Josh Rogers is one Oriole who doesn't need a pitch clock -
Spring Training

Josh Rogers is one Oriole who doesn’t need a pitch clock


SARASOTA, Fla.—Brandon Hyde joked after Friday’s game that he better not turn away from watching Josh Rogers pitch to drink water because he’ll miss 10 pitches.

Hyde watched Rogers quickly polished off the Tampa Bay Rays, pitching two perfect innings. So far in spring training, Rogers has allowed two hits in five scoreless innings over three appearances. He’s walked one and struck out one.

“My strikeouts probably aren’t what everybody wants them to be,” Rogers said. “My main focus is just attacking hitters aggressively and get the team back in the dugout to hit as quickly as possible and just to be as efficient as possible. Being a starter, it’s kind of been different  coming out of the bullpen right now, that mentality. It’s been a good adjustment, so far, I think.”

Rogers, the 24-year-old left-hander who was obtained by the Orioles from the New York Yankees along with Cody Carroll and Dillon Tate for Zack Britton last July, loves to work quickly. If all pitchers worked as swiftly, there wouldn’t be any need for a pitch clock.

Orioles general manager Mike Elias was recently discussing the pitch clock with Rogers and asked him how it affected the way he pitched.

“I never even looked at it one time,” Rogers said. “I think I get every pitch off in five, six seconds. I know hitters hate it. I’ve got buddies that I face, old college teammates that I face. They say it’s the worst thing ever. Nick Solak from Tampa Bay, he makes a joke, ‘Your stuff’s no good, but you do that to throw people off.’ He gives me a hard time about it.”

Rogers has keen self-awareness when it comes to his tempo.

“I’m definitely conscious of it,” Rogers said. “It’s something I feel I use it to my advantage. I don’t think it’s something you can just get up there and do. I kind of taught myself to do it in a way, but in a controlled way and an efficient way. To use my body to take the time when I need to and when things go off the rails a little bit.

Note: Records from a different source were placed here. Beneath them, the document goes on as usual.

(* ===== verification/MdFormat.v ===== *)
(** * The text of the alerts

    Models [alerter/src/md_format.rs]: the Markdown message of every alert. The
    text of a duration ([humantime::format_duration]), percent-encoding
    ([urlencoding::encode]) and the abbreviated [Display] of a hash are the class
    [MessageLib]; decimals are those of [rust_decimal] ([DecimalLib]), whose
    conversions and divisions panic where they give no result. *)

From Stdlib Require Import Strings.Byte Strings.Ascii.
From S2P Require Import Prelude HeadersCache BlockListener Types Chain Db Alerts.

Class MessageLib `{ChainTypes} : Type := {
  (** [humantime::format_duration], of nanoseconds *)
  format_duration : Z -> string;
  (** [urlencoding::encode] *)
  url_encode : string -> string;
  (** [Display] of [H256] *)
  hash_display : Hash -> string;
}.

(** Characters that cannot be written in a literal: the newline and the double
    quote. *)
Definition nl : string := String (ascii_of_nat 10) "".
Definition quote : string := String (ascii_of_nat 34) "".

(** [FormatConfig]. *)
Record FormatConfig : Type := {
  rpc_url : string;
  token_name : string;
  token_decimals : Z;
}.

Section Format.
Context `{ChainTypes, !HashBytes, TextCodecs, DecimalLib, !MessageLib}.
Context (config : FormatConfig).

(** [Debug] of the derived [DomainId(u32)]. *)
Definition debug_domain (d : DomainId) : string := "DomainId(" +:+ pretty (domain_id d) +:+ ")".

(** [Debug] of a [String] whose characters need no escape, as hexadecimal digits
    do not. *)
Definition debug_string (s : string) : string := quote +:+ s +:+ quote.

Definition debug_direction (d : Al.TransferDirection) : string :=
  match d with Al.Sender => "Sender" | Al.Receiver => "Receiver" end.

Definition debug_transfer_type (t : Al.TransferType) : string :=
  match t with
  | Al.Transfer => "Transfer"
  | Al.Withdraw => "Withdraw"
  | Al.Deposit => "Deposit"
  end.

(** [Decimal::from(balance) / Decimal::from(10u128.pow(decimals as u32))] *)
Definition format_balance (balance : Z) : outcome Al.Error string :=
  amount ← expect (decimal_from_u128 balance);
  p ← pow10_u 128 (token_decimals config);
  scale ← expect (decimal_from_u128 p);
  scaled_balance ← expect (decimal_div amount scale);
  mret (decimal_to_string scaled_balance +:+ " " +:+ token_name config).

Definition format_transfer (transfer : Al.TransferKnownAccountEvent) : outcome Al.Error string :=
  amount ← format_balance (Al.tk_amount transfer);
  mret ("**Balance transfer**" +:+ nl +:+
        "Direction: " +:+ debug_direction (Al.direction transfer) +:+ nl +:+
        "Type: " +:+ debug_transfer_type (Al.transfer_type transfer) +:+ nl +:+
        "Account: " +:+ Al.tk_name transfer +:+ "[" +:+ Al.tk_address transfer +:+ "]" +:+ nl +:+
        "Amount:" +:+ amount).

Definition format_low_balance (low_balance : Al.LowBalanceEvent) : outcome Al.Error string :=
  balance ← format_balance (Al.lb_balance low_balance);
  threshold ← format_balance (Al.lb_threshold low_balance);
  mret ("**Low balance warning**" +:+ nl +:+
        "Account: " +:+ Al.lb_name low_balance +:+ " [" +:+ Al.lb_address low_balance +:+ "]" +:+
        nl +:+ "Balance: " +:+ balance +:+ nl +:+ "Threshold: " +:+ threshold).

Definition slashed_reason (r : Al.SlashedReason) : string :=
  match r with
  | Al.InvalidBundle n => "Invalid bundle at block: " +:+ pretty n
  | Al.BadExecutionReceipt h => "Bad execution receipt: 0x" +:+ debug_string (hex_encode h)
  end.

Definition format_event (event : Al.Event) : outcome Al.Error string :=
  match event with
  | Al.EvTransfer transfer => format_transfer transfer
  | Al.EvLowBalance e => format_low_balance e
  | Al.EvDomainRuntimeUpgraded e =>
      mret ("**Domain runtime upgraded**" +:+ nl +:+ "Runtime ID: " +:+ pretty (Al.runtime_id e))
  | Al.EvDomainInstantiated e =>
      mret ("**Domain instantiated**" +:+ nl +:+
            "Domain ID: " +:+ debug_domain (Al.di_domain_id e))
  | Al.EvFraudProofProcessed e =>
      match Al.new_head_receipt_number e with
      | Some block_number =>
          mret ("**Fraud proof processed**" +:+ nl +:+
                "Domain ID: " +:+ debug_domain (Al.fp_domain_id e) +:+ nl +:+
                "New head receipt number: " +:+ pretty block_number)
      | None =>
          mret ("**Fraud proof processed**" +:+ nl +:+
                "Domain ID: " +:+ debug_domain (Al.fp_domain_id e))
      end
  | Al.EvOperatorSlashed e =>
      mret ("**Operator slashed**" +:+ nl +:+
            "Operator ID: " +:+ pretty (Al.os_operator_id e) +:+ nl +:+
            "Reason: " +:+ slashed_reason (Al.reason e))
  | Al.EvOperatorOffline e =>
      mret ("**Operator offline**" +:+ nl +:+
            "Operator ID: " +:+ pretty (Al.oo_operator_id e) +:+ nl +:+
            "Domain ID: " +:+ debug_domain (Al.oo_domain_id e) +:+ nl +:+
            "Submitted bundles: " +:+ pretty (Al.submitted_bundles e) +:+ nl +:+
            "Expected bundles: " +:+ pretty (Al.expected_bundles (Al.expectations e)) +:+ nl +:+
            "Min required bundles: " +:+
            pretty (Al.min_required_bundles (Al.expectations e)))
  | Al.EvSudo => mret "**Sudo event triggered**"
  | Al.EvCodeUpdated _ => mret "**Runtime code updated**"
  end.

(** ** Blocks *)

Definition format_hash_and_number (b : HashAndNumber) : string :=
  let link := "https://polkadot.js.org/apps/?rpc=" +:+ url_encode (rpc_url config) +:+
              "#/explorer/query/0x" +:+ hex_encode (hash_bytes (hn_hash b)) in
  "[" +:+ hash_display (hn_hash b) +:+ "](" +:+ link +:+ ") (" +:+ pretty (hn_number b) +:+ ")".

Definition format_hash_and_number_list (l : list HashAndNumber) : string :=
  String.concat nl (map (fun block => "- " +:+ format_hash_and_number block) l).

Definition format_chain_stall (a : Al.ChainStall) : string :=
  "**Block production stalled**" +:+ nl +:+
  "Last block: " +:+ format_hash_and_number (Al.cs_last_block a) +:+ nl +:+
  "Time since last block: " +:+ format_duration (Al.cs_duration a).

Definition format_chain_recovery (a : Al.ChainRecovery) : string :=
  "**Block production resumed**" +:+ nl +:+
  "Best block: " +:+ format_hash_and_number (Al.cr_best_block a) +:+ nl +:+
  "Resumed after: " +:+ format_duration (Al.cr_duration a).

Definition format_reorg (a : Al.ChainReorg) : string :=
  let reorg_depth := Z.of_nat (length (Al.cg_retracted a)) in
  "**Chain reorg**" +:+ nl +:+
  "Best block: " +:+ format_hash_and_number (Al.cg_best_block a) +:+ nl +:+
  "Common block: " +:+ format_hash_and_number (Al.cg_common_block a) +:+ nl +:+
  "Retracted blocks:" +:+ nl +:+
  format_hash_and_number_list (Al.cg_retracted a) +:+ nl +:+
  "Enacted blocks:" +:+ nl +:+
  format_hash_and_number_list (Al.cg_enacted a) +:+ nl +:+
  "Reorg Depth: " +:+ pretty reorg_depth.

(** ** Slots *)

Definition format_slow_slot (a : SlowSlot) : string :=
  "**Slow slot**" +:+ nl +:+
  "Slot: " +:+ pretty (ss_slot a) +:+ nl +:+
  "Previous slot: " +:+ pretty (ss_previous_slot a) +:+ nl +:+
  "Slot time: " +:+ format_duration (ss_slot_time a) +:+ nl +:+
  "Threshold: " +:+ format_duration (ss_threshold a).

Definition format_avg_slow_slot (a : AvgSlowSlot) : string :=
  "**Average Slow slots**" +:+ nl +:+
  "Slot: " +:+ pretty (as_slot a) +:+ nl +:+
  "Slot count: " +:+ pretty (as_slot_count a) +:+ nl +:+
  "Avg Slot time: " +:+ format_duration (as_avg_slot_time a) +:+ nl +:+
  "Threshold: " +:+ format_duration (as_threshold a).

Definition format_timekeeper_recovery (a : TimekeeperRecovery) : string :=
  "**Timekeeper resumed**" +:+ nl +:+
  "Slot: " +:+ pretty (tr_slot a) +:+ nl +:+
  "Resumed after: " +:+ format_duration (tr_duration a).

Definition format_timekeeper_stall (a : TimekeeperStall) : string :=
  "**Timekeeper stalled**" +:+ nl +:+
  "Last slot: " +:+ pretty (ts_last_slot a) +:+ nl +:+
  "Time since last block: " +:+ format_duration (ts_duration a).

Definition format_alert (alert : Al.Alert) : outcome Al.Error string :=
  match alert with
  | Al.AEvent event => format_event event
  | Al.AChainStall chain_stall => mret (format_chain_stall chain_stall)
  | Al.AChainRecovery recovery => mret (format_chain_recovery recovery)
  | Al.AReorg reorg => mret (format_reorg reorg)
  | Al.ATimekeeperStall stall => mret (format_timekeeper_stall stall)
  | Al.ATimekeeperRecovery recovery => mret (format_timekeeper_recovery recovery)
  | Al.ASlowSlot slow_slot => mret (format_slow_slot slow_slot)
  | Al.AAvgSlowSlots avg_slow_slot => mret (format_avg_slow_slot avg_slow_slot)
  end.
End Format.
(* ===== verification/AlertPath.v ===== *)
(** * From the node to Slack

    The listener, the stall and reorg monitor, the formatter and the Slack loop
    composed: what becomes of a reorganisation of the node's chain. *)

From S2P Require Import Prelude HeadersCache TreeRoute BlockListener BlockListenerFacts ToyChain.
From S2P Require Import ListenerProps Types Chain Db IndexerError ToyIndexer Alerts StallReorg.
From S2P Require Import StallReorgProps MdFormat MdFormatProps Slack SlackProps NodeChains.

Section Path.
Context `{HeaderHashing, !CollisionFree, !TreeRouteAlgo, !TreeRouteLaws}.
Context `{!HashBytes, TextCodecs, DecimalLib, !MessageLib, !MessageLibLaws}.
Context (valid : Header -> Prop).






End Path.

(** ** Witness: the switch from [a2] to [b3], two blocks deep *)






(* ===== verification/Startup.v ===== *)
(** * Starting the programs

    Models [main] of [alerter/src/main.rs] with its configuration
    ([alerter/src/cli.rs]), [main] and [start_tasks] of [indexer/src/main.rs], and the
    loop of [alerter/src/uptime.rs]: what is connected and loaded, in which order, which
    tasks run then and how the program ends.

    A task is a value that names the function it runs and its arguments. What files, nodes,
    the database and the web server answer are arguments. *)

From Stdlib Require Import Strings.Byte.
From S2P Require Import Prelude HeadersCache TreeRoute BlockListener Scale RpcTypes Types.
From S2P Require Import Events Chain Db IndexerError DbPool Alerts Slots StallReorg AlertEvents.
From S2P Require Import MdFormat Slack P2p Network.

(** The state of a process: the version [set_default_ss58_version] set, which all texts
    of accounts use, and the tasks its [JoinSet] has spawned. *)
Record Process (T : Type) : Type := { ss58_version : Z; spawned : list T }.
Arguments ss58_version {T} _.
Arguments spawned {T} _.
Arguments Build_Process {T} _ _.

(** The version of a new process: that of generic Substrate accounts. *)
Definition new_process {T} : Process T := {| ss58_version := 42; spawned := [] |}.

Definition spawn {T E} (task : T) : SE (Process T) E unit :=
  modify (fun p => {| ss58_version := ss58_version p; spawned := spawned p ++ [task] |}).

Definition set_default_ss58_version {T E} (version : Z) : SE (Process T) E unit :=
  modify (fun p => {| ss58_version := version; spawned := spawned p |}).

(** [if let Some(update) = join_set.join_next().await { update??; } Ok(())]: the end of the
    first task to end. A task that panics gives a [JoinError]; [Diverge] stands for tasks
    that never end. *)
Definition join_next {E} (join : string -> E) (first : outcome E unit) : outcome E unit :=
  match first with
  | Ok _ => Ok tt
  | Err e => Err e
  | Panic => Err (join "task panicked")
  | Diverge => Diverge
  end.

Definition resolved {S E A} (f : Future (outcome E A)) : SE S E A :=
  match f with Some (_, r) => lift r | None => diverge end.

(** [Subspace::new_from_url] and [network_details] of the node at a URL. *)
Section Programs.
Context `{ChainTypes, SubxtClient, Sqlx, Timeout, Json, DecimalLib, !HashBytes, TextCodecs, !MessageLib,
  P2pTypes}.

(** What a node answers once it is connected. *)
Record NodeApi : Type := { na_node : RpcNode; na_system : SystemRpc }.

(** ** The alerter *)

Record UptimekumaConfig : Type := {
  uptimekuma_url : option string;
  uptimekuma_interval : Z;
}.

Record CliConfig : Type := {
  cli_rpc_url : string;
  network_config_path : string;
  uptimekuma : UptimekumaConfig;
  stall_and_reorg : StallAndReorgConfig;
  slack : SlackConfig;
  slots_config : SlotsConfig;
}.

Record NetworkConfig : Type := {
  accounts : list Account;
  account_balance_alerts : list BalanceAlert;
  bootnodes : list Multiaddr;
}.

Inductive AlerterTask : Type :=
  | PerformRuntimeUpdates
  | PushUptimeStatus (url : string) (every : Z)
  | WatchChainStallAndReorg (config : StallAndReorgConfig)
  | WatchEvents (accounts : list Account) (alerts : list BalanceAlert) (token_decimals : Z)
  | MonitorSlots (config : SlotsConfig)
  | RunSlack (alerter : SlackAlerter) (config : FormatConfig)
  | ListenForAllBlocks
  | RunNetwork (bootnodes : list Multiaddr) (genesis_hash : Hash).

Record AlerterEnv : Type := {
  ae_node : NodeApi;
  ae_files : Files;
  (** [toml::from_str] *)
  ae_toml : string -> outcome string (gmap string NetworkConfig);
  (** [build_swarm] *)
  ae_swarm : Hash -> outcome Al.Error unit;
}.

Definition load_networks_config (env : AlerterEnv) (path : string)
    : outcome Al.Error (gmap string NetworkConfig) :=
  config ← map_err Al.Io (read_to_string (ae_files env) path);
  map_err Al.Toml (ae_toml env config).

(** [main] up to the last [spawn]. *)
Definition start_alerter (env : AlerterEnv) (cli : CliConfig)
    : SE (Process AlerterTask) Al.Error unit :=
  _ ← resolved (future_map_err Al.Subspace (new_from_url (cli_rpc_url cli)));
  details ← lift (map_err Al.Subspace
    (network_details (na_node (ae_node env)) (na_system (ae_node env))));
  _ ← set_default_ss58_version (nd_ss58_format details);
  networks ← lift (load_networks_config env (network_config_path cli));
  network_config ← lift (ok_or (networks !! nd_name details)
    (Al.Config ("Missing network config: " +:+ nd_name details)));
  _ ← lift (ae_swarm env (nd_genesis_hash details));
  _ ← spawn PerformRuntimeUpdates;
  alerter ← lift (SlackAlerter_new (ae_files env) (slack cli));
  _ ← match uptimekuma_url (uptimekuma cli) with
      | Some url => spawn (PushUptimeStatus url (uptimekuma_interval (uptimekuma cli)))
      | None => mret tt
      end;
  _ ← spawn (WatchChainStallAndReorg (stall_and_reorg cli));
  _ ← spawn (WatchEvents (accounts network_config) (account_balance_alerts network_config)
               (nd_token_decimals details));
  _ ← spawn (MonitorSlots (slots_config cli));
  _ ← spawn (RunSlack alerter {|
               rpc_url := cli_rpc_url cli;
               token_name := nd_token_symbol details;
               token_decimals := nd_token_decimals details |});
  _ ← spawn ListenForAllBlocks;
  spawn (RunNetwork (bootnodes network_config) (nd_genesis_hash details)).

(** [main]; [first] is the end of the first of the tasks to end. *)
Definition alerter_main (env : AlerterEnv) (cli : CliConfig)
    (first : list AlerterTask -> outcome Al.Error unit) : SE (Process AlerterTask) Al.Error unit :=
  _ ← start_alerter env cli;
  tasks ← gets spawned;
  lift (join_next Al.Join (first tasks)).

(** [push_uptime_status]: the requests of its ticks. Whatever the server answers is only
    logged. *)
Definition push_uptime_status (url : string) (answers : list (outcome string Z)) : list string :=
  map (fun _answer => url +:+ "?status=up&msg=Ok") answers.

(** ** The indexer *)

Record Cli : Type := {
  migrations_path : string;
  consensus_rpc : string;
  auto_evm_rpc : string;
  db_uri : string;
  process_blocks_in_parallel : Z;
}.

Inductive IndexerTask : Type :=
  | LogDbPoolInfo (every : Z)
  | UpdateMetadata (chain : ChainId)
  | IndexXdm (chain : ChainId) (process_blocks_in_parallel : Z)
  | IndexStaking (process_blocks_in_parallel : Z)
  | ListenBlocks (chain : ChainId)
  | Server (token_decimals : Z).

Record IndexerEnv : Type := {
  ie_node : string -> NodeApi;
  (** [HttpServer::bind] *)
  ie_bind : outcome string unit;
}.

Definition start_tasks (env : IndexerEnv) (chain : ChainId) (rpc : string)
    (process_blocks_in_parallel : Z) : SE (Process IndexerTask) Ix.Error NetworkDetails :=
  _ ← match chain with
      | Consensus => mret tt
      | Domain d =>
          if domain_id d =? 0 then mret tt
          else throw (Ix.Config ("Unknown Chain: " +:+ "Domain(DomainId(" +:+ pretty (domain_id d)
                                 +:+ "))"))
      end;
  _ ← resolved (future_map_err Ix.Subspace (new_from_url rpc));
  details ← lift (map_err Ix.Subspace
    (network_details (na_node (ie_node env rpc)) (na_system (ie_node env rpc))));
  _ ← set_default_ss58_version (nd_ss58_format details);
  _ ← spawn (UpdateMetadata chain);
  _ ← spawn (IndexXdm chain process_blocks_in_parallel);
  _ ← match chain with
      | Consensus => spawn (IndexStaking process_blocks_in_parallel)
      | Domain _ => mret tt
      end;
  _ ← spawn (ListenBlocks chain);
  mret details.

(** [main] up to the last [spawn]. *)
Definition start_indexer (env : IndexerEnv) (cli : Cli) : SE (Process IndexerTask) Ix.Error unit :=
  _db ← lift (Db_new (db_uri cli) (migrations_path cli));
  _ ← spawn (LogDbPoolInfo (from_secs 20));
  details ← start_tasks env Consensus (consensus_rpc cli) (process_blocks_in_parallel cli);
  _ ← start_tasks env (Domain {| domain_id := 0 |}) (auto_evm_rpc cli)
        (process_blocks_in_parallel cli);
  _ ← lift (map_err Ix.Io (ie_bind env));
  spawn (Server (nd_token_decimals details)).

Definition indexer_main (env : IndexerEnv) (cli : Cli)
    (first : list IndexerTask -> outcome Ix.Error unit) : SE (Process IndexerTask) Ix.Error unit :=
  _ ← start_indexer env cli;
  tasks ← gets spawned;
  lift (join_next Ix.Join (first tasks)).
End Programs.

“I can just as easily give up four runs as fast as I can get three outs. Sometimes, you just have to slow it down a little bit, and with the learning curve of that, I just kind of have to draw it back at some point to make a pitch when I need to.”

When Rogers pitched at the University of Louisville, he wanted to worked at an accelerated pace.

“I think I always wanted to work fast,” Rogers said. “Me and my college pitching coach even kind of had a head butt about it a little bit because he would call the pitches and I would be like, ready to go, ready to go, and as soon as I got to pro ball, it  was something I established right off the bat.

“’Hey, I’m going to get the ball off the rubber and throw it. Whatever happens, happens. Just make a quality pitch. We’ll see what happens. It’s something I’ll always try to do. When the hitters are calling time, and they see the ball coming, it doesn’t bother me. They can do that all day. As soon as they get in, I’m going to throw the pitch anyway.”

If Rogers, who made three starts late last season is in the rotation, he’ll give the Orioles a left-handed alternative.

“I’m literally [trying to] dominate the innings I’m given right now and just be effective,” Rogers said. “If they want to use me in that role, I’ll be ecstatic. What I’ve done my whole career is be a starter. I’ve logged innings. To be a left-handed starter that logs innings, I feel like it’s pretty valuable on a team. Obviously, I haven’t done that on the big league level, yet. I’m excited for the opportunity.”

When Rogers came up in August, he got to know many of the players who are now in camp, and was quickly adopted by Andrew Cashner and Alex Cobb, and was glad he had that brief taste of big league life.

“Guys like Cash and Cobb, I can go golf with them now,” Rogers said. “I can hang out with them outside of here because I know them. It’s not like I just met them a couple of weeks ago and kind of had my foot in the door and didn’t know what to say. I’m pretty comfortable. I get to be myself. I think Hyde and the staff has done a really good job of kind of expressing that, just kind of be who you are. I’m not the quietest guy. I know I’m a rookie. It’s still a lot of fun. I love to give those guys crap.”